Constructing efficient oxygen evolution reaction (OER) electrocatalysts that can stably operate under high temperatures and strong alkaline conditions still faces great challenges for industrial hydrogen production from water electrolysis. Herein, a self-supported tellurium (Te)-doped spinel NiFe₂O₄ with a carbon-stabilized nanosheet structure anodic catalyst on nickel foam (NF) (Te-NiFe₂O₄@C/NF) is successfully synthesized by calcination of a layered double hydroxide precursor (NiFe LDH). Benefiting from Te doping as well as coupling with the amorphous carbon layer and the unique superhydrophilic/aerophobic surface property, which provides efficient mass transport channels and rapid electron transport, the optimized Te-NiFe₂O₄@C/NF requires an overpotential of 220 mV to achieve a current density of 10 mA cm⁻² for the OER in 1 M KOH at 25 ℃. Furthermore, an extremely low overpotential of 180 mV is required to achieve 500 mA cm⁻² in 6 M KOH at 80 ℃ and maintains superior stability over 60 h under such harsh quasi-industrial conditions. Density functional theory calculations further reveal that Te doping can effectively modulate the local electronic environment of the Ni and Fe sites, which optimizes the intermediate (*OH) adsorption and facilitates the OER kinetics. This work may open up opportunities to explore efficient electrocatalysts for scalable hydrogen production.

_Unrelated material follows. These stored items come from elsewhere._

Lemma lintWithDebounce_invariant document st :
  invariant st -> invariant (lintWithDebounce document st).2.
Proof.
  intros Hinv. rewrite lintWithDebounce_returns. simpl.
  set (u := uri document). set (new := nextTimer st).
  set (due := now st + timeoutDelay (debounceTime st)).
  set (ts := match debounceTimers st !! u with
             | Some existingTimer => delete existingTimer (timers st)
             | None => timers st
             end).
  assert (forall timer x, ts !! timer = Some x -> timers st !! timer = Some x)
    as Hsub.
  { intros timer x. unfold ts. destruct (debounceTimers st !! u); [|done].
    rewrite lookup_delete. case_decide; done. }
  assert (forall timer x, ts !! timer = Some x ->
            debounceTimers st !! u <> Some timer) as Hnot.
  { intros timer x. unfold ts. destruct (debounceTimers st !! u) as [e|]; [|done].
    rewrite lookup_delete. case_decide; [done|]. congruence. }
  assert (forall timer x, timers st !! timer = Some x ->
            debounceTimers st !! u <> Some timer -> ts !! timer = Some x)
    as Hkeep.
  { intros timer x Hp Hne. unfold ts.
    destruct (debounceTimers st !! u) as [e|]; [|done].
    rewrite lookup_delete_ne; [done|]. congruence. }
  destruct Hinv. split; simpl.
  - intros u' timer'. destruct (decide (u = u')) as [<-|Hne].
    + rewrite lookup_insert_eq. intros [= <-].
      exists due, document. by rewrite lookup_insert_eq.
    + rewrite lookup_insert_ne by done. intros Hreg.
      destruct (registered_pending0 _ _ Hreg) as (due' & document' & Hp & Hu).
      exists due', document'. split; [|done].
      assert (timer' <> new).
      { assert (timer' < nextTimer st)%nat by (apply pending_given0; eauto).
        unfold new. lia. }
      rewrite lookup_insert_ne by done.
      apply Hkeep; [done|]. intros Hreg'.
      destruct (registered_pending0 _ _ Hreg') as (? & ? & Hp' & Hu').
      congruence.
  - intros timer' due' document'.
    destruct (decide (new = timer')) as [<-|Hne].
    + rewrite lookup_insert_eq. intros [= <- <-]. apply lookup_insert_eq.
    + rewrite lookup_insert_ne by done. intros Hp.
      pose proof (Hnot _ _ Hp) as Hne'. apply Hsub in Hp.
      pose proof (pending_registered0 _ _ _ Hp) as Hreg.
      rewrite lookup_insert_ne; [done|]. fold u. congruence.
  - intros timer'. destruct (decide (new = timer')) as [<-|Hne]; [unfold new; lia|].
    rewrite lookup_insert_ne by done. intros [x Hp]. apply Hsub in Hp.
    assert (timer' < nextTimer st)%nat by (apply pending_given0; eauto). lia.
  - intros timer' document' Hin.
    pose proof (fired_given0 _ _ Hin). lia.
  - intros timer' document' Hin.
    pose proof (fired_given0 _ _ Hin). pose proof (fired_not_pending0 _ _ Hin) as Hn.
    rewrite lookup_insert_ne by (unfold new; lia).
    destruct (ts !! timer') as [x|] eqn:Hts; [|done].
    apply Hsub in Hts. congruence.
  - done.
Qed.

Lemma updateConfiguration_invariant env st :
  invariant st -> invariant (updateConfiguration env st).2.
Proof.
  intros []. split; simpl; try done;
    intros key cached; by rewrite lookup_empty.
Qed.

(** The timeouts that [dispose] leaves pending: those that it did not find
    registered. *)
Lemma foldr_delete_lookup (pending : list (string * nat))
    (ts : gmap nat (Z * TextDocument)) timer :
  foldr (fun entry ts => delete entry.2 ts) ts pending !! timer
  = if decide (timer ∈ pending.*2) then None else ts !! timer.
Proof.
  induction pending as [|[u t] pending IH].
  - done.
  - rewrite fmap_cons. cbn [foldr snd]. rewrite lookup_delete, IH.
    destruct (decide (t = timer)) as [->|Hne].
    + rewrite decide_True; [done|]. left.
    + destruct (decide (timer ∈ pending.*2)) as [Hin|Hnin].
      * rewrite decide_True; [done|]. by right.
      * rewrite decide_False; [done|].
        intros [Heq|Hin]%elem_of_cons; [congruence|done].
Qed.

Lemma dispose_invariant st : invariant st -> invariant (dispose st).2.
Proof.
  intros []. unfold dispose. run.
  split; simpl; intros *; rewrite ?lookup_empty, ?foldr_delete_lookup; try done.
  - case_decide as Hin; [done|]. intros Hp. exfalso. apply Hin.
    apply pending_registered0 in Hp.
    apply list_elem_of_fmap. eexists (_, _). split; [done|].
    by apply elem_of_map_to_list.
  - case_decide; [by intros [? ?]|]. apply pending_given0.
  - intros Hin. by eapply fired_given0.
  - intros Hin. case_decide; [done|]. by eapply fired_not_pending0.
Qed.

(** The timeout that [nextDue] finds is pending and due; when it finds
    none, none is due. *)
Lemma nextDue_Some (t : Z) st timer due document :
  nextDue t st = Some (timer, (due, document)) ->
  timers st !! timer = Some (due, document) /\ due <= t.
Proof.
  unfold nextDue. rewrite <- elem_of_map_to_list.
  generalize (map_to_list (timers st)). intros l.
  induction l as [|entry l IH]; [done|]. simpl.
  destruct (Z.leb_spec entry.2.1 t) as [Hdue|Hlate].
  - destruct (foldr _ None l) as [b|] eqn:Hbest.
    + destruct (earlier entry b).
      * intros [= ->]. split; [left|done].
      * intros [= ->]. destruct IH as [Hin Hle]; [done|]. split; [by right|done].
    + intros [= ->]. split; [left|done].
  - intros Hbest. destruct (IH Hbest) as [Hin Hle]. split; [by right|done].
Qed.

Lemma nextDue_None (t : Z) st :
  nextDue t st = None ->
  forall timer due document, timers st !! timer = Some (due, document) -> t < due.
Proof.
  unfold nextDue. intros Hnone timer due document.
  rewrite <- elem_of_map_to_list. revert Hnone.
  generalize (map_to_list (timers st)). intros l.
  induction l as [|entry l IH]; [by intros _ ?%elem_of_nil|]. simpl.
  destruct (Z.leb_spec entry.2.1 t) as [Hdue|Hlate].
  - destruct (foldr _ None l) as [b|]; [by destruct (earlier entry b)|done].
  - intros Hbest [Heq|Hin]%elem_of_cons; [by subst entry|]. by apply IH.
Qed.

Lemma runDue_invariant env (fuel : nat) (t : Z) st :
  invariant st -> invariant (runDue env fuel t st).
Proof.
  revert st. induction fuel as [|fuel IH]; intros st Hinv; [done|]. simpl.
  destruct (nextDue t st) as [[timer x]|]; [|done].
  by apply IH, fire_invariant.
Qed.

Lemma advance_invariant env (t : Z) st :
  invariant st -> invariant (advance env t st).
Proof.
  intros Hinv. unfold advance.
  pose proof (runDue_invariant env (size (timers st)) t st Hinv) as [].
  by split.
Qed.

Lemma perform_invariant env (a : Action) st :
  invariant st -> invariant (perform env a st).
Proof.
  intros Hinv. destruct a; simpl.
  - by apply lint_invariant.
  - by apply lintWithDebounce_invariant.
  - by apply clear_invariant.
  - by apply updateConfiguration_invariant.
  - by apply dispose_invariant.
  - by apply fire_invariant.
  - by apply advance_invariant.
Qed.

Lemma reachable_invariant st : reachable st -> invariant st.
Proof.
  induction 1 as [env|env a st _ IH].
  - apply constructed_invariant.
  - by apply perform_invariant.
Qed.

Lemma follows_invariant st st' : invariant st -> follows st st' -> invariant st'.
Proof.
  intros Hinv. induction 1 as [|env a st' _ IH]; [done|].
  by apply perform_invariant.
Qed.

(** *** How the timeouts develop *)













(** *** A burst of calls *)

Lemma ranFor_app u (l1 l2 : list (nat * TextDocument)) :
  ranFor u (l1 ++ l2) = ranFor u l1 ++ ranFor u l2.
Proof. unfold ranFor. by rewrite filter_app, fmap_app. Qed.

Lemma ranFor_own u timer document :
  uri document = u -> ranFor u [(timer, document)] = [document].
Proof. intros Hu. unfold ranFor. by rewrite filter_cons_True. Qed.

Lemma ranFor_other u timer document :
  uri document <> u -> ranFor u [(timer, document)] = [].
Proof. intros Hu. unfold ranFor. by rewrite filter_cons_False. Qed.

(** The run of the timeout of another document leaves the timer of [u]
    armed. *)
Lemma fire_other env u timer due document timer' due' document' st :
  invariant st ->
  armed u timer due document st ->
  timers st !! timer' = Some (due', document') ->
  timer' <> timer ->
  let st' := fire env timer' st in
  armed u timer due document st'
  /\ ranFor u (fired st') = ranFor u (fired st)
  /\ debounceTime st' = debounceTime st
  /\ (size (timers st') < size (timers st))%nat.
Proof.
  intros Hinv [Hreg Hpending] Hpending' Hne st'.
  destruct (fire_effect env timer' due' document' st Hpending')
    as [(H1 & H2 & H3 & H4 & H5 & H6) _].
  fold st' in H1, H2, H3, H4, H5, H6.
  assert (uri document' <> u) as Hu.
  { intros <-. apply (pending_registered _ Hinv) in Hpending'. congruence. }
  split; [|split; [|split]].
  - split.
    + rewrite H1. by rewrite lookup_delete_ne.
    + rewrite H2. by rewrite lookup_delete_ne.
  - rewrite H4, ranFor_app, ranFor_other by done. apply app_nil_r.
  - done.
  - rewrite H2, map_size_delete, Hpending'.
    assert (size (timers st) <> 0)%nat; [|simpl; lia].
    apply map_size_ne_0_lookup. eauto.
Qed.

(** The run of the timeout of [u] itself. *)
Lemma fire_own env u timer due document st :
  invariant st ->
  armed u timer due document st ->
  let st' := fire env timer st in
  debounceTimers st' !! u = None
  /\ ranFor u (fired st') = ranFor u (fired st) ++ [document].
Proof.
  intros Hinv [Hreg Hpending] st'.
  destruct (fire_effect env timer due document st Hpending)
    as [(H1 & H2 & H3 & H4 & H5 & H6) _].
  fold st' in H1, H2, H3, H4, H5, H6.
  assert (uri document = u) as Hu.
  { destruct (registered_pending _ Hinv _ _ Hreg) as (? & ? & ? & ?).
    congruence. }
  split.
  - rewrite H1, Hu. apply lookup_delete_eq.
  - by rewrite H4, ranFor_app, ranFor_own.
Qed.

(** When no timer is registered for [u], whatever runs is not for [u]. *)
Lemma runDue_unarmed env u (fuel : nat) (t : Z) st :
  invariant st ->
  debounceTimers st !! u = None ->
  let st' := runDue env fuel t st in
  debounceTimers st' !! u = None
  /\ ranFor u (fired st') = ranFor u (fired st).
Proof.
  revert st. induction fuel as [|fuel IH]; intros st Hinv Hnone; [done|].
  simpl. destruct (nextDue t st) as [[timer' [due' document']]|] eqn:Hnext;
    [|done].
  apply nextDue_Some in Hnext as [Hpending' _].
  destruct (fire_effect env timer' due' document' st Hpending')
    as [(H1 & H2 & H3 & H4 & H5 & H6) _].
  assert (uri document' <> u) as Hu.
  { intros <-. apply (pending_registered _ Hinv) in Hpending'. congruence. }
  destruct (IH (fire env timer' st)) as [Hnone' Hran].
  - by apply fire_invariant.
  - rewrite H1. by rewrite lookup_delete_ne.
  - split; [done|]. rewrite Hran, H4, ranFor_app, ranFor_other by done.
    apply app_nil_r.
Qed.

(** Before the timer of [u] is due it stays armed, and nothing runs for
    [u]. *)
Lemma runDue_before env u timer due document (fuel : nat) (t : Z) st :
  invariant st ->
  armed u timer due document st ->
  t < due ->
  let st' := runDue env fuel t st in
  armed u timer due document st'
  /\ ranFor u (fired st') = ranFor u (fired st)
  /\ debounceTime st' = debounceTime st.
Proof.
  revert st. induction fuel as [|fuel IH]; intros st Hinv Harmed Ht; [done|].
  simpl. destruct (nextDue t st) as [[timer' [due' document']]|] eqn:Hnext;
    [|done].
  apply nextDue_Some in Hnext as [Hpending' Hdue'].
  assert (timer' <> timer) as Hne.
  { intros ->. destruct Harmed as [_ Hpending]. rewrite Hpending in Hpending'.
    injection Hpending' as -> _. lia. }
  destruct (fire_other env u timer due document timer' due' document' st)
    as (Harmed' & Hran & Hdelay & _); [done..|].
  destruct (IH (fire env timer' st)) as (Harmed'' & Hran' & Hdelay');
    [by apply fire_invariant|done|done|].
  split; [done|]. split; congruence.
Qed.

(** Once the timer of [u] is due, its callback runs, once, and no other
    runs for [u]. *)
Lemma runDue_own env u timer due document (fuel : nat) (t : Z) st :
  invariant st ->
  armed u timer due document st ->
  due <= t ->
  (size (timers st) <= fuel)%nat ->
  let st' := runDue env fuel t st in
  debounceTimers st' !! u = None
  /\ ranFor u (fired st') = ranFor u (fired st) ++ [document].
Proof.
  revert st. induction fuel as [|fuel IH]; intros st Hinv Harmed Ht Hfuel.
  { destruct Harmed as [_ Hpending].
    assert (size (timers st) <> 0)%nat; [|lia].
    apply map_size_ne_0_lookup. eauto. }
  simpl. destruct (nextDue t st) as [[timer' [due' document']]|] eqn:Hnext.
  - apply nextDue_Some in Hnext as [Hpending' Hdue'].
    destruct (decide (timer' = timer)) as [->|Hne].
    + destruct (fire_own env u timer due document st) as [Hnone Hran]; [done..|].
      destruct (runDue_unarmed env u fuel t (fire env timer st))
        as [Hnone' Hran']; [by apply fire_invariant|done|].
      split; [done|]. congruence.
    + destruct (fire_other env u timer due document timer' due' document' st)
        as (Harmed' & Hran & _ & Hsize); [done..|].
      destruct (IH (fire env timer' st)) as [Hnone' Hran'];
        [by apply fire_invariant|done|done|lia|].
      split; [done|]. congruence.
  - destruct Harmed as [_ Hpending].
    pose proof (nextDue_None _ _ Hnext _ _ _ Hpending). lia.
Qed.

构建能够在高温和强碱性条件下稳定运行的高效析氧反应（OER）电催化剂对于电解水的工业制氢仍然面临着巨大挑战。在此，在泡沫镍（NF）（Te-NiFe 2 O 4 @C / NF）上通过煅烧成功合成了具有碳稳定纳米片结构阳极催化剂的自负载_碲（ Te _）掺杂尖晶石NiFe 2 O ₄层状双氢氧化物前体（NiFe LDH）。受益于 Te 掺杂以及与无定形碳层的耦合和独特的超亲水/疏水表面特性，提供有效的传质通道和快速电子传输，优化的 Te-NiFe₂ O ₄ @C/NF 需要 220 mV 的过电势才能在 25 ℃ 的 1 M KOH 中实现 10 mA cm ^-2的 OER 电流密度。此外，需要 180 mV 的极低过电势才能在 6 M KOH 中在 80 ℃ 下达到 500 mA cm ^{-2并在如此恶劣的准工业条件下保持超过 60 小时的出色稳定性。}密度泛函理论计算进一步表明，Te 掺杂可以有效调节 Ni 和 Fe 位点的局部电子环境，从而优化中间体 (*OH) 吸附并促进 OER 动力学。这项工作可能会为探索用于可扩展氢气生产的高效电催化剂提供机会。